In the context of a first-come, first-served (FCFS) auction for order flow on a blockchain, the expected payoff function for rational actors can be adjusted to account for the absolute impact of timing errors. In this auction model, the timing of a bid is crucial; any bid submitted after the optimal timestamp has zero chance of winning. Therefore, we define \(T_{error}\) as the difference between the actual bid timestamp and the optimal bid timestamp. The expected payoff function is then defined as:
\[E[payoff] =
\begin{cases}
P_{win} \times R - C & \text{if } T_{error} \leq 0 \\
0 - C & \text{if } T_{error} > 0
\end{cases}\]
In this function, \(P_{win}\) is the probability of winning the auction if the bid is submitted on time or early, \(R\) is the reward for a successful bid, and \(C\) is the cost of submitting a bid.
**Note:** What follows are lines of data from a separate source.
(* ===== verification/Restart.v ===== *)
(** The snapshot mode of the runtime (app.go, runtime_state.go): what an
    application that keeps no stores remembers, and that saving it and loading
    it again gives it back. *)

From S2P Require Import Prelude.
From S2P Require Import GoStrings.
From S2P Require Import Errors.
From S2P Require Import Files.
From S2P Require Import PrefixStore.
From S2P Require Pauser.
From S2P Require Registry.
From S2P Require Limits.
From S2P Require BridgeState.
From S2P Require Bridge.
From S2P Require Bank.
From S2P Require IBCRouter.
From S2P Require Governance.
From S2P Require Import BridgeTypes.
From S2P Require Import Snapshots.
From S2P Require Import App.
From S2P Require Import Config.
From S2P Require Import Runtime.
From stdpp Require Import strings.

(** ** Keepers without a store *)

(** Splits a method into its primitive steps, each of which must keep the
    invariant. *)
Ltac keep_step :=
  lazymatch goal with
  | |- preserves _ (ret _) => apply preserves_ret
  | |- preserves _ (throw _) => apply preserves_throw
  | |- preserves _ (gets _) => apply preserves_gets
  | |- preserves _ (lift _) => apply preserves_lift
  | |- preserves _ (query _) => apply preserves_query
  | |- preserves _ (throw_if _ _) => apply preserves_throw_if
  | |- preserves _ (some_or _ _) => apply preserves_some_or
  | |- preserves _ (bind _ _) => apply preserves_bind; [|intros ?]
  | |- preserves _ (attempt _) => apply preserves_attempt
  | |- preserves _ (modify _) => apply preserves_modify; intros ? ?; try done
  | |- preserves _ (match ?x with _ => _ end) => destruct x
  end.
Ltac keep := repeat keep_step.

Section bank.
Import Bank.
Context `{MapIteration} `{Bank.AddressCodec}.

Definition bank_mem (k : Keeper) : Prop := prefixStore k = None.

Lemma bank_persist_mem : preserves bank_mem persist.
Proof. unfold persist. keep. unfold bank_mem in *. cbn. by destruct (prefixStore _). Qed.
Lemma Credit_mem address denom amount : preserves bank_mem (Credit address denom amount).
Proof. unfold Credit. keep. apply bank_persist_mem. Qed.
Lemma Debit_mem address denom amount : preserves bank_mem (Debit address denom amount).
Proof. unfold Debit. keep. apply bank_persist_mem. Qed.
Lemma bank_ImportState_mem st : preserves bank_mem (ImportState st).
Proof. unfold ImportState, loadState. keep. Qed.
End bank.

Section registry.
Import Registry.
Context `{MapIteration}.

Definition registry_mem (k : Keeper) : Prop := prefixStore k = None.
If the bid is submitted on time or early (\(T_{error} \leq 0\)), the expected payoff is calculated as the product of the probability of winning and the reward, minus the cost of bidding. However, if the bid is late (\(T_{error} > 0\)), the expected payoff drops to the negative cost of bidding, reflecting the zero probability of winning. This model captures the absolute nature of the timing requirement in a FCFS auction, where late bids are categorically disqualified from winning.